In [1]:
import pandas as pd
import numpy as np
import os
import re

# Processing utilities

In [44]:
B_PYTHON, E_PYTHON = '[PYTHON]', '[/PYTHON]'
B_CPP, E_CPP = '[CPP]', '[/CPP]'
B_INST, E_INST = '[INST]', '[/INST]'

In [56]:
cpp_func_match_reg_exp = "\\b[A-Za-z_][A-Za-z0-9_]*\s+[A-Za-z_][A-Za-z0-9_]*\s*\([^;{]*\)\s*{"
python_func_match_reg_exp = "def\s+[\w]+\s*\(.*?\):"

In [163]:
def end_overlap(a, b):
    for i in range(0, len(a)):
        if b.startswith(a[i:]):
            return i
    return len(a)

def remove_prefix(s, prefix):
    prefix_end_idx = s.index(prefix) + len(prefix)
    return s[prefix_end_idx:]

def clean_code(code):
    # cleans lines like these where appending of code context and response creates - def CalculateDifference(arr, n):def calculate_difference(arr, n):
    lines = code.split('\n')
    cleaned_code = []
    for line in lines:
        if line.count('def ') == 2:
            code_context, response = line.split(':', 1)
            response = response.strip()
            cleaned_code.append(response)
        else:
            cleaned_code.append(line)

    return '\n'.join(cleaned_code)

def clean_duplicate_func_signature(code, reg_exp):
    """
    for cpp files and python files - clean lines like the following which have duplicate function signatures - 

        int countSol ( int coeff [ ] , int start , int end , int rhs ) {
        int countSol(int coeff[], int start, int end, int rhs) {
    
    """
    lines = code.split('\n')
    cleaned_code = []
    for i, line in enumerate(lines):
        match = re.search(reg_exp, line)
        if match and i < len(lines)-1:
            second_match = re.search(reg_exp, lines[i+1])
            if not second_match:
                cleaned_code.append(line)
        else:
            cleaned_code.append(line)

    return '\n'.join(cleaned_code)

def remove_comments_at_beginning_python(code):
    lines = code.split('\n')

    cleaned_code = []
    found_code = False
    for line in lines:
        if not found_code and line.strip().startswith('#'):
            continue
        else:
            found_code = True
            cleaned_code.append(line)
    return '\n'.join(cleaned_code)

def remove_blank_lines(code):
    lines = code.split('\n')

    cleaned_code = []
    for line in lines:
        if line.strip() != '':
            cleaned_code.append(line)

    return '\n'.join(cleaned_code)

def extract_code_python(prompt, response, code_context):
    trimmed_response = remove_prefix(response, prompt)
    # print('stage1: ', trimmed_response)
    if trimmed_response.startswith(B_PYTHON):
        trimmed_response = remove_prefix(trimmed_response, B_PYTHON)

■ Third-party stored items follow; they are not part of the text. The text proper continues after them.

(* ===== verification/FlatTables.v ===== *)
(** * FlatTables: an instance of the page mapper

    Page tables whose address is the path that leads to them, so that every table exists
    and reads are decided by one finite map from address spaces and pages to entries.  It
    shows that the laws of [PageMapper] can be met, and it evaluates. *)

From Stdlib Require Import ZArith Lia.
From stdpp Require Import base tactics list option numbers gmap.
From S2P Require Import Prelude FrameAlloc Regions RegionsSpec UserMem UserMemSpec ProcessMem AddressSpace.

Open Scope rust_scope.

#[export] Instance x86_flags : PageFlags :=
  {| PRESENT := 1; WRITABLE := 2; USER_ACCESSIBLE := 4; NO_EXECUTE := 2 ^ 63; HUGE_PAGE := 128 |}.

#[export] Instance x86_flags_laws : PageFlagsLaws.
Proof. split; [discriminate|reflexivity]. Qed.

(** Leaf entries by root and the four indices of the page. *)
Abbreviation FlatTables := (gmap (Z * list Z) (Z * Z)).

(** A table below the root [pml4] at the end of [path] has a negative address. *)
Definition table_id (pml4 : Z) (path : list Z) : Z := - Zpos (encode (pml4, path)).

Definition table_path (table : Z) : Z * list Z :=
  match table with
  | Zneg p => match decode p with Some x => x | None => (0, []) end
  | _ => (table, [])
  end.

Definition flat_entry (t : FlatTables) (table index : Z) : Z * Z :=
  let '(pml4, path) := table_path table in
  let path := path ++ [index] in
  if (length path <? 4)%nat then (table_id pml4 path, 1) else
  match t !! (pml4, path) with Some e => e | None => (0, 0) end.

Definition page_path (page : Z) : list Z := [page_index 3 page; page_index 2 page; page_index 1 page; page_index 0 page].

Definition leaf (t : FlatTables) (pml4 page : Z) : option (Z * Z) :=
  match t !! (pml4, page_path page) with
  | Some (f, fl) => if (f =? 0) && (fl =? 0) then None else Some (f, fl)
  | None => None
  end.

#[export] Instance flat_mapper USABLE : PageMapper USABLE FlatTables :=
  {| entry := flat_entry;
     map_to pml4 page frame flags '(t, a) :=
       match leaf t pml4 page with
       | Some (g, _) => (Err (PageAlreadyMapped g), (t, a))
       | None => (Ok tt, (<[(pml4, page_path page) := (frame, flags)]> t, a))
       end;
     unmap pml4 page t :=
       match leaf t pml4 page with
       | Some (f, _) => (Some f, base.delete (pml4, page_path page) t)
       | None => (None, t)
       end;
     update_flags pml4 page flags t :=
       match leaf t pml4 page with
       | Some (f, _) => (true, <[(pml4, page_path page) := (f, flags)]> t)
       | None => (false, t)
       end;
     range_inclusive s e :=
       (fun k => s + Z.of_nat k * PAGE_SIZE) <$> seq 0 (Z.to_nat ((e - s) / PAGE_SIZE + 1)) |}.

Lemma table_path_id pml4 path : table_path (table_id pml4 path) = (pml4, path).
Proof. unfold table_id, table_path. rewrite Pos2Z.opp_pos, decode_encode. done. Qed.

Lemma table_path_root pml4 : 0 <= pml4 -> table_path pml4 = (pml4, []).
Proof. intros. unfold table_path. destruct pml4; [done|done|lia]. Qed.

Lemma flat_mapping USABLE t pml4 page : 0 <= pml4 -> mapping USABLE t pml4 page = leaf t pml4 page.
Proof.
  intros H0. unfold mapping, entry, flat_mapper, flat_entry.
  rewrite table_path_root by done. cbn [app length Nat.ltb Nat.leb].
  change (negb (is_table_entry 1)) with false. cbn [negb].
  do 2 (rewrite table_path_id; cbn [app length Nat.ltb Nat.leb negb];
    change (negb (is_table_entry 1)) with false; cbn [negb]).
  rewrite table_path_id. cbn [app length Nat.ltb Nat.leb]. unfold leaf, page_path.
  by destruct (t !! _) as [[]|].
Qed.

(** The four indices determine a user page. *)
Lemma page_index_is level v : 0 <= level -> page_index level v = v / 2 ^ (12 + 9 * level) mod 512.
Proof.
  intros. unfold page_index. change 511 with (Z.ones 9). rewrite Z.land_ones, Z.shiftr_div_pow2 by lia. done.
Qed.

Lemma page_path_inj p q : user_page p -> user_page q -> page_path p = page_path q -> p = q.
Proof.
  intros [Hp [x Hx]] [Hq [y Hy]]. unfold page_path. rewrite !page_index_is by lia.
  unfold USER_END, PAGE_SIZE in *. cbn [Z.mul Z.add Pos.add Pos.mul Pos.succ]. intros [= E3 E2 E1 E0].
  enough (x = y) by congruence. subst p q.
  assert (Hdiv : forall z k, 0 <= k -> (z * 4096) / 2 ^ (12 + k) = z / 2 ^ k).
  { intros z k Hk. rewrite Z.pow_add_r by lia. change (2 ^ 12) with 4096. rewrite Z.mul_comm.
    apply Z.div_mul_cancel_l; lia. }
  rewrite !Hdiv in * by lia.
  assert (Hstep : forall z k, 0 <= k -> z / 2 ^ k = z / 2 ^ (k + 9) * 512 + (z / 2 ^ k) mod 512).
  { intros z k Hk. rewrite Z.pow_add_r, <- Z.div_div by lia. change (2 ^ 9) with 512.
    pose proof (Z.div_mod (z / 2 ^ k) 512). lia. }
  pose proof (Hstep x 0) as X0. pose proof (Hstep x 9) as X1. pose proof (Hstep x 18) as X2. pose proof (Hstep x 27) as X3.
  pose proof (Hstep y 0) as Y0. pose proof (Hstep y 9) as Y1. pose proof (Hstep y 18) as Y2. pose proof (Hstep y 27) as Y3.
  change (0 + 9) with 9 in *. change (9 + 9) with 18 in *. change (18 + 9) with 27 in *. change (27 + 9) with 36 in *.
  assert (Htop : forall z, 0 <= z < 2 ^ 35 -> z / 2 ^ 36 = 0) by (intros; apply Z.div_small; lia).
  rewrite (Htop x) in X3 by lia. rewrite (Htop y) in Y3 by lia.
  change (9 * 3) with 27 in *. change (9 * 2) with 18 in *. change (9 * 1) with 9 in *. change (9 * 0) with 0 in *.
  assert (A3 : x / 2 ^ 27 = y / 2 ^ 27) by (rewrite X3, Y3, E3 by lia; done).
  assert (A2 : x / 2 ^ 18 = y / 2 ^ 18) by (rewrite X2, Y2, E2, A3 by lia; done).
  assert (A1 : x / 2 ^ 9 = y / 2 ^ 9) by (rewrite X1, Y1, E1, A2 by lia; done).
  change (2 ^ 0) with 1 in *. rewrite <- (Z.div_1_r x), <- (Z.div_1_r y), X0, Y0, E0, A1 by lia. done.
Qed.

Lemma leaf_insert t pml4 p q f fl : user_page p -> user_page q -> (f =? 0) && (fl =? 0) = false ->
  leaf (<[(pml4, page_path p) := (f, fl)]> t) pml4 q = if decide (q = p) then Some (f, fl) else leaf t pml4 q.
Proof.
  intros Hp Hq Hne. unfold leaf. destruct (decide (q = p)) as [->|Hd].
  - by rewrite lookup_insert_eq, Hne.
  - rewrite lookup_insert_ne; [done|]. intros E. apply Hd. symmetry. apply page_path_inj; [done..|congruence].
Qed.

Lemma present_leaf f fl : has_flags fl PRESENT = true -> (f =? 0) && (fl =? 0) = false.
Proof.
  intros Hp. destruct (Z.eqb_spec fl 0) as [->|]; [done|]. by rewrite andb_false_r.
Qed.

#[export] Instance flat_laws USABLE : PageMapperLaws USABLE FlatTables.
Proof.
  split.
  - intros pml4 p f fl t a H0 Hp Hf Hfl. cbn [map_to flat_mapper]. rewrite !flat_mapping by done.
    destruct (leaf t pml4 p) as [[g gl]|] eqn:El; eexists _, _, _, []; (split; [done|]); (split; [constructor|]).
    + split; [done|]. split; [done|]. by exists gl.
    + split; [done|]. intros q Hq. rewrite !flat_mapping by done. apply leaf_insert; [done..|by apply present_leaf].
  - intros pml4 p t H0 Hp. cbn [unmap flat_mapper]. rewrite !flat_mapping by done.
    destruct (leaf t pml4 p) as [[f fl]|] eqn:El; eexists _, _; (split; [done|]).
    + split; [by exists fl|]. intros q Hq. rewrite !flat_mapping by done. unfold leaf.
      destruct (decide (q = p)) as [->|Hd]; [by rewrite lookup_delete_eq|].
      rewrite lookup_delete_ne; [done|]. intros E. apply Hd. symmetry. apply page_path_inj; [done..|congruence].
    + split; [|done]. by intros f fl [=].
  - intros pml4 p fl t f gl H0 Hp. rewrite flat_mapping by done. intros El Hfl. cbn [update_flags flat_mapper].
    rewrite El. eexists. split; [done|]. intros q Hq. rewrite !flat_mapping by done.
    apply leaf_insert; [done..|by apply present_leaf].
  - done.
Qed.

(** Writing a leaf; the tables above exist whatever is written. *)
#[export] Instance flat_writes : TableWrites FlatTables :=
  {| set_entry table i e t :=
       let '(pml4, path) := table_path table in
       if (length path =? 3)%nat then <[(pml4, path ++ [i]) := e]> t else t |}.

#[export] Instance flat_clears USABLE : ClearLaws USABLE FlatTables.
Proof.
  split.
  - intros t table i table' i'. cbn [entry set_entry flat_mapper flat_writes]. unfold flat_entry.
    destruct (table_path table) as [pml4 path], (table_path table') as [pml4' path'].
    destruct (length path =? 3)%nat; [|by right]. destruct (length (path' ++ [i']) <? 4)%nat; [by right|].
    destruct (decide ((pml4, path ++ [i]) = (pml4', path' ++ [i']))) as [->|Hne].
    + left. by rewrite lookup_insert_eq.
    + right. by rewrite lookup_insert_ne.
  - intros t table i. cbn. apply Z.divide_factor_r.
Qed.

    # print('stage2: ', trimmed_response)
    try:
        suffix_idx = trimmed_response.index(E_PYTHON)
        trimmed_response = trimmed_response[:suffix_idx]
    except ValueError as ve:
          pass
    # print('stage3: ', trimmed_response)
    trimmed_response = trimmed_response.lstrip()
    code_context = code_context.strip()
    # print('stage4 code_context: ', code_context)

    # remove any comments at the starting of the response
    trimmed_response = remove_comments_at_beginning_python(trimmed_response)
    
    overlap_idx = end_overlap(code_context, trimmed_response)

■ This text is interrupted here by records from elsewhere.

(** One guard: its page is gone and nothing else has changed. *)
Definition guarded (t t' : Tables) (pml4 va : Z) : Prop :=
  forall va', walk t' pml4 3 va' = if decide (indices 3 va = indices 3 va') then None else walk t pml4 3 va'.

Definition unchanged (t t' : Tables) (pml4 : Z) : Prop := forall va, walk t' pml4 3 va = walk t pml4 3 va.

Definition same_giants (t t' : Tables) (pml4 : Z) : Prop := forall va, giant t' pml4 va <-> giant t pml4 va.

Lemma read_write t table i e table' i' : read (<[ (table, i) := e ]> t) table' i' = if decide (table' = table /\ i' = i) then e else read t table' i'.
Proof.
  unfold read. case_decide as Hd.
  - destruct Hd as [-> ->]. by rewrite lookup_insert_eq.
  - rewrite lookup_insert_ne; [done|]. intros [= -> ->]. by destruct Hd.
Qed.

(** ** A change of one entry *)

Section change.
Context (t t' : Tables) (pml4 : Z) (p0 : list Z) (c j : Z).
Hypothesis Htree : forall p q tb, (length p <= 3)%nat -> (length q <= 3)%nat ->
  table_at t pml4 p = Some tb -> table_at t pml4 q = Some tb -> p = q.
Hypothesis Hlen : (length p0 <= 3)%nat.
Hypothesis Hc : table_at t pml4 p0 = Some c.
Hypothesis Hread : forall q tb i, (length q <= 3)%nat -> table_at t pml4 q = Some tb -> tb = c /\ i = j \/ read t' tb i = read t tb i.

Lemma change_at q i rest tb : (length q <= 3)%nat -> table_at t pml4 q = Some tb ->
  ~ p0 ++ [j] `prefix_of` q ++ i :: rest -> read t' tb i = read t tb i.
Proof.
  intros Hq Ht Hn. destruct (Hread q tb i Hq Ht) as [[-> ->]|E]; [|done]. destruct Hn.
  rewrite (Htree q p0 c Hq Hlen Ht Hc). exists rest. by rewrite <- app_assoc.
Qed.

Lemma change_paths p : (length p <= 4)%nat -> ~ p0 ++ [j] `prefix_of` p -> table_at t' pml4 p = table_at t pml4 p.
Proof.
  intros Hp Hn. apply table_at_agree. intros q i rest tb -> Ht. rewrite length_app in Hp. cbn in Hp.
  apply (change_at q i rest tb); [lia|done|done].
Qed.

Lemma change_walks va : ~ p0 ++ [j] `prefix_of` indices 3 va -> walk t' pml4 3 va = walk t pml4 3 va.
Proof.
  intros Hn. apply walk_agree. intros q i rest tb E Ht. pose proof (f_equal length E) as El.
  rewrite length_indices, length_app in El. cbn in El. apply (change_at q i rest tb); [lia|done|by rewrite <- E].
Qed.

Lemma change_prefix q r : p0 = q ++ r -> ~ p0 ++ [j] `prefix_of` q.
Proof.
  intros E Hp. apply prefix_length in Hp. rewrite length_app in Hp. apply (f_equal length) in E. rewrite length_app in E. cbn in Hp. lia.
Qed.

Lemma change_reach : table_at t' pml4 p0 = Some c.
Proof. rewrite change_paths; [done|lia|]. apply (change_prefix p0 []). by rewrite app_nil_r. Qed.

Lemma change_through r : through_path t' pml4 p0 r = through_path t pml4 p0 r.
Proof.
  apply (through_path_agree t t' p0 r pml4 c Hc). intros q i rest tb E Ht. pose proof (f_equal length E) as El. rewrite length_app in El. cbn in El.
  apply (change_at q i rest tb); [lia|done|]. rewrite <- E. apply (change_prefix p0 []). by rewrite app_nil_r.
Qed.

Lemma change_giants : length p0 = 2%nat \/ length p0 = 3%nat -> same_giants t t' pml4.
Proof.
  intros Hl va. assert (Hs : forall l : list Z, (length l <= 2)%nat -> ~ p0 ++ [j] `prefix_of` l).
  { intros l Hl' Hp. apply prefix_length in Hp. rewrite length_app in Hp. cbn in Hp. lia. }
  unfold giant. rewrite change_paths by (cbn; lia || (apply Hs; cbn; lia)).
  split; intros (tb & Ht & Hh); exists tb; (split; [done|]); [rewrite <- (change_at [page_index 3 va] _ [] tb)|rewrite (change_at [page_index 3 va] _ [] tb)];
    (done || (cbn; lia) || (apply Hs; cbn; lia)).
Qed.

End change.

Lemma prefix_indices p0 j va : length p0 = 3%nat -> p0 ++ [j] `prefix_of` indices 3 va <-> indices 3 va = p0 ++ [j].
Proof.
  intros Hl. split; [|intros ->; done]. intros [rest E]. pose proof (f_equal length E) as El.
  rewrite length_indices, !length_app, Hl in El. cbn in El. destruct rest; [by rewrite app_nil_r in E|cbn in El; lia].
Qed.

    cleaned_response = trimmed_response
    if len(code_context[:overlap_idx]) > 0:
        cleaned_response = code_context[:overlap_idx] + '\n' + cleaned_response

    # print('stage5: ', cleaned_response)
    data = clean_duplicate_func_signature(clean_code(cleaned_response), python_func_match_reg_exp)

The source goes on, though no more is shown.